Heart failure with reduced ejection fraction (HFrEF) remains a major global challenge despite advances in neurohormonal therapies, which do not directly improve myocardial contractility. Omecamtiv Mecarbil (OM), a first-in-class cardiac myosin activator, offers a novel mechanism by enhancing sarcomere function without raising intracellular calcium or oxygen demand, differentiating it from traditional inotropes. This narrative review synthesises current evidence on OM’s pharmacology, preclinical data, and clinical trials. Preclinical studies demonstrate improved contractility with preserved energetic efficiency.

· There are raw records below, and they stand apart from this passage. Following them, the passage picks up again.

(** ** Scripts and reports *)

Record PublisherScript := mkPublisherScript {
  ps_domain : N;
  ps_resources : list N;
  ps_samples : N;
  ps_interval_ms : N;
  ps_utilization_ppm : N;
  ps_queue_ppm : N;
  ps_buffer_ppm : N;
  ps_loss_ppm : N;
  ps_latency_micros : N;
  ps_jitter_micros : N;
  ps_residual_bps : N;
  ps_egress_bps : N;
  ps_utilization_step_ppm : Z;
  ps_loss_step_ppm : Z;
  ps_queue_step_ppm : Z;
  ps_generation_start : N;
  ps_send_hello : bool;
  ps_send_goodbye : bool;
  ps_request_full_authority : bool;
  ps_repeats : N;
  ps_skip_handshake : bool
}.

Record PublisherReport := mkPublisherReport {
  pu_connected : bool;
  pu_hello_accepted : bool;
  pu_hello_reason : string;
  pu_epoch : N;
  pu_authority_generation : N;
  pu_granted : N;
  pu_frames_sent : N;
  pu_frames_acked : N;
  pu_samples_sent : N;
  pu_errors : N;
  pu_fences_received : N;
  pu_detail : string
}.

#[export] Instance PublisherReport_settable : Settable PublisherReport :=
  fields! mkPublisherReport < pu_connected; pu_hello_accepted; pu_hello_reason; pu_epoch; pu_authority_generation;
    pu_granted; pu_frames_sent; pu_frames_acked; pu_samples_sent; pu_errors; pu_fences_received; pu_detail >.

Definition publisher_report_default : PublisherReport := mkPublisherReport false false "" 0 0 0 0 0 0 0 0 "".

Record PublisherClientOptions := mkPublisherClientOptions {
  pc_endpoint : string;
  pc_publisher : N;
  pc_boot : N;
  pc_connect_timeout_micros : N;
  pc_agent : string
}.

(** ** Observations *)

Record TickBridge := mkTickBridge { tb_offset : Z; tb_aligned : bool }.

Definition bridge_stamp (b : TickBridge) (local : N) : N :=
  if negb (tb_aligned b) then local
  else
    let shifted := (i64_of_u64 local + tb_offset b)%Z in
    if (shifted <=? 0)%Z then 1 else Z.to_N shifted.

(** The value, never negative. *)
Definition metric_value (base : N) (step : Z) (index : N) : N :=
  Z.to_N (i64_of_u64 base + step * i64_of_u64 index).

(** [put]: zero omits the metric, and a metric that is refused is left out. *)
Definition put_metric (kind : MetricKind) (value : N) (readings : list MetricReading) : list MetricReading :=
  if value =? 0 then readings else match metric_set readings kind value with Ok l => l | Err _ => readings end.

Definition sample_metrics (script : PublisherScript) (index : N) : list MetricReading :=
  put_metric MkEgressRateBps (ps_egress_bps script)
    (put_metric MkResidualCapacityBps (ps_residual_bps script)
    (put_metric MkJitterMicros (ps_jitter_micros script)
    (put_metric MkLatencyMicros (ps_latency_micros script)
    (put_metric MkLossRatePpm (metric_value (ps_loss_ppm script) (ps_loss_step_ppm script) index)
    (put_metric MkBufferUtilizationPpm (ps_buffer_ppm script)
    (put_metric MkQueueOccupancyPpm (metric_value (ps_queue_ppm script) (ps_queue_step_ppm script) index)
    (put_metric MkUtilizationPpm (metric_value (ps_utilization_ppm script) (ps_utilization_step_ppm script) index) []))))))).

(** One sample of the batch with the number [index]. *)
Definition build_sample (options : PublisherClientOptions) (script : PublisherScript) (epoch sequence stamp provenance index
    resource : N) : EvidenceSample :=
  let sample := mkEvidenceSample resource 0 (sample_metrics script index) (pc_publisher options) (pc_boot options) epoch
                  (w64 (ps_generation_start script + index)) sequence stamp 0 provenance 0 0 in
  sample <| es_snapshot := compute_snapshot_id sample |>.

(** The batch, or nothing when a sample has no metric. *)
Definition build_batch (options : PublisherClientOptions) (script : PublisherScript) (epoch sequence stamp index : N) :
    option EvidenceBatch :=
  let provenance := compute_provenance_id PkRemotePublisher (pc_publisher options) (pc_boot options) epoch stamp in
  let samples := map (build_sample options script epoch sequence stamp provenance index) (ps_resources script) in
  if existsb (fun s => bool_decide (es_metrics s = [])) samples then None
  else
    let batch := mkEvidenceBatch 0 epoch provenance stamp samples in
    Some (batch <| eb_id := compute_batch_id batch |>).

Definition publisher_frame (options : PublisherClientOptions) (type : FrameType) (epoch sequence nonce : N)
    (payload : list byte) : Frame :=
  mkFrame (mkFrameHeader kFrameMagic 0 (frame_type_val type) 0 0 0 0 0 epoch (pc_boot options) (pc_publisher options) 0
             sequence nonce 0 0) payload.

(** ** The conversation *)

Record Publishing := mkPublishing {
  pb_report : PublisherReport;
  pb_decoder : FrameDecoder;
  pb_sequence : N;
  pb_bridge : TickBridge;
  pb_reads : list (Result (list byte));
  pb_sent : list (list byte);
  pb_writes : N;
  pb_clock_reads : N
}.

#[export] Instance Publishing_settable : Settable Publishing :=
  fields! mkPublishing < pb_report; pb_decoder; pb_sequence; pb_bridge; pb_reads; pb_sent; pb_writes; pb_clock_reads >.

Definition new_publishing (reads : list (Result (list byte))) : Publishing :=
  mkPublishing (publisher_report_default <| pu_connected := true |>) default_frame_decoder 1 (mkTickBridge 0 false) reads
    [] 0 0.

(** The function returns, or goes on with a value. *)
Inductive Flow (A : Type) :=
| Return (r : Result PublisherReport)
| Continue (a : A).
Arguments Return {A} r.
Arguments Continue {A} a.

Section Conversation.
Context (local_clock : N -> N) (write_ok : N -> bool) (write_error : Status).

Definition read_local (p : Publishing) : N * Publishing :=
  (local_clock (pb_clock_reads p), p <| pb_clock_reads ::= N.succ |>).
(** [create]; a socket that is bound gets the path. *)
Definition socket_create (answers : CreateAnswers) (options : ListenerOptions) (open : Handles) (bound : Bound) :
    Result PipeListener * Handles * Bound :=
  if String.eqb (lo_name options) "" then (fail InvalidArgument "listener name is empty", open, bound)
  else
    let path := unix_path (lo_name options) in
    match ca_socket answers with
    | None => (fail IoError "cannot create a unix socket", open, bound)
    | Some fd =>
        let held := {[fd]} ∪ open in
        if kSunPath <=? str_len path
        then (fail InvalidArgument "endpoint path is too long", release fd held, bound)
        else
          let bound := delete path bound in
          if negb (ca_bind answers)
          then (fail_detail IoError "cannot bind the endpoint" path, release fd held, bound)
          else
            let bound := <[path := fd]> bound in
            if negb (ca_listen answers)
            then (fail_detail IoError "cannot listen on the endpoint" path, release fd held, bound)
            else
              match ca_pipe answers with
              | None => (fail IoError "cannot create the cancellation pipe", release fd held, bound)
              | Some (read_end, write_end) =>
                  (Ok (mkPipeListener (lo_name options) (mkListenerOptions "" 4096 (2 ^ 16)) fd read_end),
                   release write_end ({[write_end]} ∪ ({[read_end]} ∪ held)), bound)
              end
    end.
Definition use (call : ChildCall) (s : Child * ChildWorld) : Child * ChildWorld :=
  let '(c, w) := s in
  match call with
  | CallRunning answer => let '(_, c, w) := running answer c w in (c, w)
  | CallWait answer => let '(_, c, w) := wait answer c w in (c, w)
  | CallTerminate => let '(_, w) := terminate c w in (c, w)
  | CallStopCapture => stop_capture c w
  end.

(** The life of a child: what is done with it, and its end. *)
Definition live (calls : list ChildCall) (final : WaitAnswer) (s : Child * ChildWorld) : ChildWorld :=
  let '(c, w) := foldl (fun s call => use call s) s calls in destroy final c w.

(** * Properties *)

(** ** Capture *)

Lemma capture_chunk_stream (max : N) (chunk : list byte) (stream : list byte) :
  capture_chunk max chunk (mkCaptured (take (N.to_nat max) stream) (size64 stream - max))
  = mkCaptured (take (N.to_nat max) (stream ++ chunk)) (size64 (stream ++ chunk) - max).
Proof.
  unfold capture_chunk. cbn [cd_text cd_dropped]. rewrite size64_app.
  assert (size64 (take (N.to_nat max) stream) = N.min max (size64 stream)) as ->
    by (unfold size64; rewrite length_take; lia).
  set (room := if N.min max (size64 stream) <? max then _ else _).
  assert (room = max - size64 stream) as -> by (unfold room; destruct (N.ltb_spec (N.min max (size64 stream)) max); lia).
  f_equal.
  - rewrite take_app. f_equal. unfold size64 in *. destruct (N.ltb_spec (N.of_nat (length chunk)) (max - N.of_nat (length stream))).
    + rewrite !take_ge by lia. done.
    + f_equal. lia.
  - destruct (N.ltb_spec (size64 chunk) (max - size64 stream));
      match goal with |- context [?a <? ?b] => destruct (N.ltb_spec a b) end; lia.
Qed.
Lemma reap_same_crew (s : Life) (stage : Stage) : same_crew s ((reap_finished_threads s) <| lf_stage := stage |>).
Proof.
  split; [done|]. intros w Hd. unfold reap_finished_threads. fields. rewrite list_elem_of_filter.
  split; [by intros [_ ?]|by intros ?].
Qed.

Lemma drain_step_nearer (at_ : Drain) (s s' : Life) :
  life_ok max_connections s -> lf_stage s = SgDraining at_ -> drain_step at_ s = Some s' ->
  (nearer s s' \/ (all_at_rest s = false /\ as_near s s')) /\ ids (lf_threads s') ⊆ ids (lf_threads s).
Proof.
  intros H Hg. assert (draining s = true) as Hd by (unfold draining; by rewrite Hg).
  assert (forall next cancelling, (all_at_rest s = true ->
            drain_turns next (s <| lf_cancelling := cancelling |> <| lf_stage := SgDraining next |>) < drain_turns at_ s) ->
          nearer s (s <| lf_cancelling := cancelling |> <| lf_stage := SgDraining next |>) \/
          (all_at_rest s = false /\ as_near s (s <| lf_cancelling := cancelling |> <| lf_stage := SgDraining next |>))) as Hturn.
  { intros next cancelling Hlt. by apply (turned_nearer at_ next). }
  assert (forall next, (all_at_rest s = true -> drain_turns next (s <| lf_stage := SgDraining next |>) < drain_turns at_ s) ->
          nearer s (s <| lf_stage := SgDraining next |>) \/
          (all_at_rest s = false /\ as_near s (s <| lf_stage := SgDraining next |>))) as Hto.
  { intros next Hlt. by apply (turned_nearer at_ next). }
  destruct at_ as [first|first| | |]; cbn [drain_step].
  - intros <-%(inj Some). split; [|done]. apply Hturn. intros Hset. unfold drain_turns. fields.
    destruct (someone_blocked (lf_threads s)) eqn:Hb.
    + destruct (blocked_registered s H Hd Hb) as (id & Hin & Hw). pose proof (turns_to_found (blocked (lf_threads s)) _ (size64 (lf_registry s) + 6) _ Hin Hw). lia.
    + destruct (nobody_serves _ (resting_done s Hset Hb)) as [Hs _]. rewrite (lo_registry _ _ H), Hs.
      unfold pending. rewrite Hg. cbn [app]. rewrite size64_nil. lia.
  - destruct (lf_cancelling s) as [|id rest] eqn:Ec; intros <-%(inj Some).
    + split; [|done]. apply Hto. intros _. unfold drain_turns. fields. rewrite Ec.
      destruct first, (someone_blocked (lf_threads s)); cbn [turns_to]; rewrite ?size64_nil; lia.
    + pose proof (cancel_pending_moved id (s <| lf_cancelling := rest |>)) as Hm.
      assert (life_ok max_connections (s <| lf_cancelling := rest |>)) as Hr.
      { destruct H as [H1 H2 H3 H4 H5 H6 H7 H8 H9 H10]. split; fields; try done. rewrite Ec, size64_cons in H5. lia. }
      change (lf_threads (s <| lf_cancelling := rest |>)) with (lf_threads s) in Hm.
      destruct (blocked (lf_threads s) id) eqn:Hb.
      * pose proof (moved_nearer _ _ Hr Hd Hm) as [[Hn|[Hn Hlt]] Hi]; (split; [|exact Hi]); left; [by left|right].
        split; [exact Hn|].
        destruct (moved_work _ _ Hr (stop_set s H Hd) Hm) as (Hw & _ & _). apply rank_work; [by eapply moved_ok|exact Hw].
      * rewrite Hm. split; [|done].
        apply (turned_nearer (DrCancel first) (DrCancel first)); try done. intros Hset. unfold drain_turns. fields. rewrite Ec.
        destruct (someone_blocked (lf_threads s)); cbn [turns_to]; rewrite ?Hb, ?size64_cons; lia.
  - destruct (lf_sweeping s) eqn:Hsw; [done|]. intros <-%(inj Some). split; [|done]. apply Hto. intros _. unfold drain_turns. fields.
    destruct (someone_blocked (lf_threads s)); lia.
  - intros <-%(inj Some). pose proof (reap_same_crew s (SgDraining DrTest)) as Hsame. split.
    + apply (turned_nearer DrReap DrTest); try done; [apply total_filter|]. intros Hset. unfold drain_turns.
      rewrite (same_crew_blocked _ _ Hsame). unfold reap_finished_threads. fields.
      destruct (someone_blocked (lf_threads s)) eqn:Hb; [lia|].
      destruct (nobody_serves _ (resting_done s Hset Hb)) as [_ Hs]. rewrite Hs, size64_nil. cbn. lia.
    + unfold reap_finished_threads. fields. intros id Hid.
      by eapply elem_of_submseteq; [|apply sublist_submseteq, ids_filter].
  - intros <-%(inj Some). case_bool_decide as Hl; (split; [|done]); [by left; left|]. apply Hto. intros _. unfold drain_turns. fields.
    destruct (someone_blocked (lf_threads s)); [lia|]. destruct (N.eqb_spec (size64 (lf_threads s)) 0) as [E|_]; [|lia].
    unfold size64 in E. lia.
Qed.
(* ===== verification/Journal.v ===== *)
(** * Journal: include/ncf/durability/journal.hpp, src/durability/journal.cpp and
      the file helpers of src/internal/io.cpp

    The append-only record log.  A journal's file is the list of its bytes; the
    operating system (how many bytes [fwrite] accepts, whether flushing,
    truncating and reopening succeed) is a parameter, the record [Io], so that
    every theorem holds for each behaviour of it.  The stream is always
    positioned at the end of the file, so a write appends. *)

From Stdlib Require Import Strings.Byte.
From S2P Require Import Prelude Core Bytes.

Open Scope N_scope.

Inductive RecordType :=
| RtUnknown | RtIntent | RtPayload | RtCommit | RtAbort | RtRebase | RtCount | RtRaw (v : N).

#[export] Instance RecordType_eq_dec : EqDecision RecordType.
Proof. solve_decision. Defined.

Definition record_type_val (t : RecordType) : N :=
  match t with
  | RtUnknown => 0 | RtIntent => 1 | RtPayload => 2 | RtCommit => 3 | RtAbort => 4 | RtRebase => 5
  | RtCount => 6 | RtRaw v => 7 + v
  end.
Definition record_type_of (v : N) : RecordType :=
  match v with
  | 0 => RtUnknown | 1 => RtIntent | 2 => RtPayload | 3 => RtCommit | 4 => RtAbort | 5 => RtRebase
  | 6 => RtCount | _ => RtRaw (v - 7)
  end.
Definition record_type_to_string (t : RecordType) : string :=
  match t with
  | RtUnknown => "unknown" | RtIntent => "intent" | RtPayload => "payload" | RtCommit => "commit"
  | RtAbort => "abort" | RtRebase => "rebase" | RtCount => "count" | RtRaw _ => "unknown"
  end.

Definition kRecordMagic : N := 0x4E434652.
Definition kRecordHeaderSize : N := 64.

Record RecordHeader := mkRecordHeader {
  rh_magic : N;
  rh_format : N;
  rh_type : N;
  rh_header_crc : N;
  rh_payload_len : N;
  rh_payload_crc : N;
  rh_reserved : N;
  rh_sequence : N;
  rh_epoch : N;
  rh_generation : N;
  rh_transaction : N;
  rh_reserved2 : N;
  rh_reserved3 : N
}.

#[export] Instance RecordHeader_settable : Settable RecordHeader :=
  fields! mkRecordHeader < rh_magic; rh_format; rh_type; rh_header_crc; rh_payload_len; rh_payload_crc;
    rh_reserved; rh_sequence; rh_epoch; rh_generation; rh_transaction; rh_reserved2; rh_reserved3 >.

(** A default-constructed header. *)
Definition record_header_default : RecordHeader := mkRecordHeader kRecordMagic 0 0 0 0 0 0 0 0 0 0 0 0.

(** Written at offsets 0, 4, 6, 8, 12, 16, 20, 24, 32, 40, 48, 56 and 60. *)
Definition encode_header (h : RecordHeader) : list byte :=
  put_u32 (rh_magic h) ++ put_u16 (rh_format h) ++ put_u16 (rh_type h) ++ put_u32 (rh_header_crc h)
  ++ put_u32 (rh_payload_len h) ++ put_u32 (rh_payload_crc h) ++ put_u32 (rh_reserved h)
  ++ put_u64 (rh_sequence h) ++ put_u64 (rh_epoch h) ++ put_u64 (rh_generation h)
  ++ put_u64 (rh_transaction h) ++ put_u32 (rh_reserved2 h) ++ put_u32 (rh_reserved3 h).

Definition computed_header_crc (h : RecordHeader) : N :=
  crc32c (encode_header (h <| rh_header_crc := 0 |>)).

(** The reads of [decode_header], before its integrity check. *)
Definition read_header (bytes : list byte) : RecordHeader :=
  mkRecordHeader (get_u32 bytes 0) (get_u16 bytes 4) (get_u16 bytes 6) (get_u32 bytes 8)
    (get_u32 bytes 12) (get_u32 bytes 16) (get_u32 bytes 20) (get_u64 bytes 24) (get_u64 bytes 32)
    (get_u64 bytes 40) (get_u64 bytes 48) (get_u32 bytes 56) (get_u32 bytes 60).
Definition decode_header (bytes : list byte) : RecordHeader :=
  let header := read_header bytes in
  if negb (computed_header_crc header =? rh_header_crc header) then header <| rh_magic := 0 |> else header.

Record JournalRecord := mkJournalRecord { jr_header : RecordHeader; jr_payload : list byte }.

Inductive ReplayStatus := RsEmpty | RsComplete | RsTruncatedTail | RsCorrupt.

#[export] Instance ReplayStatus_eq_dec : EqDecision ReplayStatus.
Proof. solve_decision. Defined.

Definition replay_status_to_string (s : ReplayStatus) : string :=
  match s with
  | RsEmpty => "empty" | RsComplete => "complete" | RsTruncatedTail => "truncated-tail"
  | RsCorrupt => "corrupt"
  end.

Record JournalReplay := mkJournalReplay {
  rp_records : list JournalRecord;
  rp_file_bytes : N;
  rp_valid_bytes : N;
  rp_dropped_bytes : N;
  rp_rejected_records : N;
  rp_status : ReplayStatus;
  rp_detail : string;
  rp_last_header : RecordHeader;
  rp_has_last : bool
}.

#[export] Instance JournalReplay_settable : Settable JournalReplay :=
  fields! mkJournalReplay < rp_records; rp_file_bytes; rp_valid_bytes; rp_dropped_bytes;
    rp_rejected_records; rp_status; rp_detail; rp_last_header; rp_has_last >.

Definition journal_replay_empty : JournalReplay :=
  mkJournalReplay [] 0 0 0 0 RsEmpty "" record_header_default false.

Record JournalOptions := mkJournalOptions {
  jo_max_record_bytes : N;
  jo_max_journal_bytes : N;
  jo_sync_on_append : bool;
  jo_read_only : bool
}.

(** The operating system under the journal: how many of the bytes handed to
    [fwrite] reach the file, and whether a flush, a truncation, an [fopen] of an
    existing file and the [fopen] that starts a file afresh succeed. *)
Record Io := mkIo {
  io_write : list byte -> list byte -> nat;
  io_flush : list byte -> bool;
  io_truncate : list byte -> N -> bool;
  io_open : bool;
  io_reopen : bool
}.

(** [j_open] is [file_ != nullptr], [j_file] the content of the file. *)
Record Journal := mkJournal {
  j_options : JournalOptions;
  j_open : bool;
  j_file : list byte;
  j_size : N;
  j_next_sequence : N
}.

#[export] Instance Journal_settable : Settable Journal :=
  fields! mkJournal < j_options; j_open; j_file; j_size; j_next_sequence >.

Definition resume_sequence (next : N) (j : Journal) : Journal :=
  if j_next_sequence j <? next then j <| j_next_sequence := next |> else j.

Definition open_for_write (j : Journal) : bool := j_open j && negb (jo_read_only (j_options j)).

Definition close (j : Journal) : Journal := j <| j_open := false |>.

(** [internal::read_file] on the file, if there is one. *)
Definition read_file (file : option (list byte)) (max_bytes : N) : Result (list byte) :=
  match file with
  | None => fail NotFound "cannot open file for reading"
  | Some bytes =>
      if max_bytes <? size64 bytes then fail Oversized "file exceeds the permitted size" else Ok bytes
  end.

(** ** Replay *)

Definition replay_stop (status : ReplayStatus) (detail : string) (r : JournalReplay) : JournalReplay * bool :=
  (r <| rp_status := status |> <| rp_detail := detail |>, true).
Definition replay_reject (detail : string) (r : JournalReplay) : JournalReplay * bool :=
  replay_stop RsCorrupt detail (r <| rp_rejected_records ::= N.succ |>).
(** [saw_record] is set together with [has_last]. *)
Definition replay_torn (detail : string) (r : JournalReplay) : JournalReplay * bool :=
  replay_stop (if rp_has_last r then RsTruncatedTail else RsEmpty) detail r.

(** The loop over the file; [rest] is what follows [offset], and the flag is
    [stopped_early].  Each turn consumes a header, so the number of bytes is
    enough fuel. *)
Fixpoint replay_loop (fuel : nat) (max_record : N) (rest : list byte) (offset : N) (r : JournalReplay) :
    JournalReplay * bool :=
  match fuel, rest with
  | O, _ | _, [] => (r, false)
  | S fuel', _ =>
      if size64 rest <? kRecordHeaderSize
      then replay_torn "trailing bytes are shorter than a record header" r
      else
        let header := decode_header (slice 0 (N.to_nat kRecordHeaderSize) rest) in
        if negb (rh_magic header =? kRecordMagic)
        then replay_reject "record header failed its integrity check" r
        else if negb (rh_format header =? kFormatVersion)
        then replay_reject "record format version is not supported" r
        else if max_record <? rh_payload_len header
        then replay_reject "record declares a payload beyond the permitted size" r
        else
          let total := kRecordHeaderSize + rh_payload_len header in
          if size64 rest <? total then replay_torn "record payload is incomplete" r
          else
            let payload := slice (N.to_nat kRecordHeaderSize) (N.to_nat (rh_payload_len header)) rest in
            if negb (crc32c payload =? rh_payload_crc header)
            then replay_reject "record payload failed its integrity check" r
            else
              replay_loop fuel' max_record (drop (N.to_nat total) rest) (offset + total)
                (r <| rp_records ::= fun l => l ++ [mkJournalRecord header payload] |>
                   <| rp_last_header := header |> <| rp_has_last := true |>
                   <| rp_valid_bytes := offset + total |>)
  end.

Phase I–II trials confirmed dose-dependent improvements in systolic function with good tolerability. The Global Approach to Lowering Adverse Cardiac Outcomes Through Improving Contractility in Heart Failure (GALACTIC-HF) trial showed modest but significant reductions in heart failure events, especially in patients with severely reduced ejection fraction. However, OM’s limited effect on functional capacity and narrow therapeutic window necessitate selective use. Positioned as an adjunctive option for patients with advanced systolic dysfunction, OM’s future utility may be enhanced by biomarker-guided strategies, simplified dosing, and combination regimens.